### [Work instruction]
In the data below, find the line that contains "keeps_bind; [|intros ?]" and the line that contains "Lemma keeps_RequireSession next". Copy both, plus every line between them, exactly.

■ ■ ■

(** A gate that refuses or passes an enriched request on. *)
Lemma keeps_gate (gate : Request -> Hd Request) (refusal : Failure -> Reply) next :
  (forall r, keeps (gate r)) -> h_keeps next ->
  h_keeps (fun r s => match gate r s with (inl f, s') => (refusal f, s') | (inr r', s') => next r' s' end).
Proof. intros Hg Hn r s Hs. specialize (Hg r s Hs). destruct (gate r s) as [[f|r'] s1]; [done | by apply Hn]. Qed.
End keeps_helpers.

#[export] Hint Resolve keeps_ret keeps_refuse keeps_or_refuse keeps_or_failure keeps_filled keeps_decodeJSON
  keeps_decodeJSONStrict keeps_refuse_if keeps_rand_Read keeps_verify keeps_blocked keeps_record keeps_reset keeps_codes : keeps.

Ltac keeps_step :=
  lazymatch goal with
  | |- keeps (mbind (M:=Hd) _ _) => apply keeps_bind; [|intros ?]
  | |- keeps (store _ _) => apply keeps_store; solve [auto with sound]
  | |- keeps (call _) => apply keeps_call; solve [auto with sound]
  | |- keeps (let _ := _ in _) => cbv zeta
  | |- keeps (match ?x with _ => _ end) => destruct x
  | |- keeps ?m => first [solve [auto with keeps] | let h := deep_head m in progress unfold h; cbv beta zeta]
  | |- h_keeps (handle _) => apply keeps_handle; intros ?
  | |- h_keeps ?h => let x := deep_head h in progress unfold x
  end.
Ltac keeps_walk := repeat keeps_step.

Section gates.
Context `{Deployment}.

Lemma keeps_RequireSession next : h_keeps next -> h_keeps (RequireSession next).
Proof. apply (keeps_gate resolveSession WriteError). intros r. keeps_walk. Qed.
Lemma keeps_RequireAdmin next : h_keeps next -> h_keeps (RequireAdmin next).
Proof. apply (keeps_gate admitAdmin WriteError). intros r. keeps_walk. Qed.
Lemma keeps_RequireStorageMember next : h_keeps next -> h_keeps (RequireStorageMember next).
Proof. apply (keeps_gate admitMember WriteError). intros r. keeps_walk. Qed.
Lemma keeps_RequireSessionRedirect page next : h_keeps next -> h_keeps (RequireSessionRedirect page next).
Proof.
  intros Hn r s Hs. unfold RequireSessionRedirect. assert (K : keeps (resolveSession r)) by keeps_walk.
  specialize (K s Hs). destruct (resolveSession r s) as [[f|r'] s1]; [by destruct (negb _) | by apply Hn].
Qed.

Lemma keeps_noStore next : h_keeps next -> h_keeps (noStore next).
Proof. intros Hn r s Hs. unfold noStore. specialize (Hn r s Hs). by destruct (next r s). Qed.

Lemma keeps_Middleware next : h_keeps next -> h_keeps (Middleware next).
Proof.
  intros Hn r s Hs. unfold Middleware. destruct (keyed r) as [f|[q|]]; [done | | by apply Hn].
  destruct (lookup_step q s); [done|]. specialize (Hn r s Hs). destruct (next r s) as [reply s1]. cbn.
  assert (K : keeps (record_reply q r reply)) by keeps_walk. by apply K.
Qed.

Lemma keeps_session_gate h : h_keeps h -> h_keeps (session_gate h).
Proof. intros Hh. by apply keeps_RequireSession, keeps_Middleware. Qed.
Lemma keeps_admin_gate h : h_keeps h -> h_keeps (admin_gate h).
Proof. intros Hh. by apply keeps_RequireSession, keeps_RequireAdmin, keeps_Middleware. Qed.
Lemma keeps_storage_gate h : h_keeps h -> h_keeps (storage_gate h).
Proof. intros Hh. by apply keeps_RequireSession, keeps_RequireStorageMember, keeps_Middleware. Qed.
Lemma keeps_page_gate h : h_keeps h -> h_keeps (page_gate h).
Proof. intros Hh. by apply keeps_noStore, keeps_RequireSessionRedirect, keeps_Middleware. Qed.

End gates.

Section routes.
Context `{Deployment} `{Chi} (outside : string -> string -> Handler) (Houtside : forall m p, h_keeps (outside m p)).

(** A handler that keeps the database well formed, behind gates that let it. *)
Definition route_keeps (rt : Route) : Prop :=
  (forall h, h_keeps h -> h_keeps (rt_Chain rt h)) /\ match rt_Handler rt with Some h => h_keeps h | None => True end.

Lemma keeps_endpoint rt : route_keeps rt -> h_keeps (endpoint outside rt).
Proof using Houtside. intros [Hc Hh]. apply Hc. destruct (rt_Handler rt); cbn; [exact Hh | apply Houtside]. Qed.

Lemma keeps_Group chain routes : (forall h, h_keeps h -> h_keeps (chain h)) -> Forall route_keeps routes -> Forall route_keeps (Group chain routes).
Proof.
  intros Hc Hr. unfold Group. apply Forall_map. eapply Forall_impl; [exact Hr|]. intros rt [H1 H2]. split; [|exact H2].
  intros h Hh. by apply Hc, H1.
Qed.
Lemma keeps_when b routes : Forall route_keeps routes -> Forall route_keeps (when b routes).
Proof. by destruct b. Qed.
Lemma keeps_Mount p h : h_keeps h -> Forall route_keeps (Mount p h).
Proof. intros Hh. unfold Mount. apply Forall_map. apply Forall_true. by split. Qed.

Lemma keeps_dispatch routes p : Forall route_keeps routes -> h_keeps (dispatch outside routes p).
Proof using Houtside.
  intros Hr r s Hs. unfold dispatch. destruct (FindRoute _ _ _) as [i params| |]; [|done..].
  destruct (routes !! i) as [rt|] eqn:E; [|done]. cbn. apply keeps_endpoint; [|done]. rewrite Forall_forall in Hr.
  by apply Hr, (list_elem_of_lookup_2 _ i).
Qed.

Ltac routes_walk :=
  repeat first [apply Forall_app; split | apply keeps_when | apply keeps_Mount | apply Forall_cons_2; [split; [done|] |] | apply Forall_nil_2].

Lemma auth_routes_keep d : Forall route_keeps (auth_routes d).
Proof. apply keeps_Group; [apply keeps_session_gate|]. routes_walk. all: cbn; try done; keeps_walk. Qed.
Lemma admin_routes_keep d : Forall route_keeps (admin_routes d).
Proof. apply keeps_Group; [apply keeps_admin_gate|]. routes_walk. all: cbn; try done; keeps_walk. Qed.
Lemma storage_routes_keep inflight d : Forall route_keeps (storage_routes inflight d).
Proof. unfold storage_routes. routes_walk. all: cbn; try done; keeps_walk. Qed.
Lemma top_routes_keep inflight d u : Forall route_keeps (top_routes outside inflight d u).
Proof using Houtside.
  unfold top_routes, sign_in_routes, navigation_routes, static_routes. routes_walk; cbn; try done; try (by intros r s); try (by keeps_walk).
  - apply auth_routes_keep.
  - apply admin_routes_keep.
  - intros r s Hs. apply keeps_storage_gate; [|done]. apply keeps_dispatch, storage_routes_keep.
  - apply (keeps_Group page_gate [Get "/no-storages" (Some NoStorages)]); [apply keeps_page_gate|]. routes_walk. cbn. keeps_walk.
  - destruct (d_Static d) as [files|]; routes_walk. cbn. intros r s Hs. unfold staticHandler. destruct (negb _); [done|]. by destruct (files _).
Qed.

Lemma Router_keeps inflight d u : h_keeps (Router outside inflight d u).
Proof using Houtside. intros r s. exact (keeps_dispatch _ _ (top_routes_keep inflight d u) _ s). Qed.

End routes.

(** ** Traffic *)

Section traffic.
Context `{Deployment} `{Chi}.

(** A handler the server's state says nothing about acts on the database through the
    store: it answers, and makes the store calls it makes. *)
Definition Acting := string -> string -> Request -> Server -> Reply * list Cmd.
Definition by_calls (act : Acting) (method pattern : string) : Handler := fun r s =>
  let '(reply, calls) := act method pattern r s in (reply, with_world (serve calls (sv_World s)) s).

■ ■ ■

### [Your solution]
  | |- keeps (mbind (M:=Hd) _ _) => apply keeps_bind; [|intros ?]
  | |- keeps (store _ _) => apply keeps_store; solve [auto with sound]
  | |- keeps (call _) => apply keeps_call; solve [auto with sound]
  | |- keeps (let _ := _ in _) => cbv zeta
  | |- keeps (match ?x with _ => _ end) => destruct x
  | |- keeps ?m => first [solve [auto with keeps] | let h := deep_head m in progress unfold h; cbv beta zeta]
  | |- h_keeps (handle _) => apply keeps_handle; intros ?
  | |- h_keeps ?h => let x := deep_head h in progress unfold x
  end.
Ltac keeps_walk := repeat keeps_step.

Section gates.
Context `{Deployment}.

Lemma keeps_RequireSession next : h_keeps next -> h_keeps (RequireSession next).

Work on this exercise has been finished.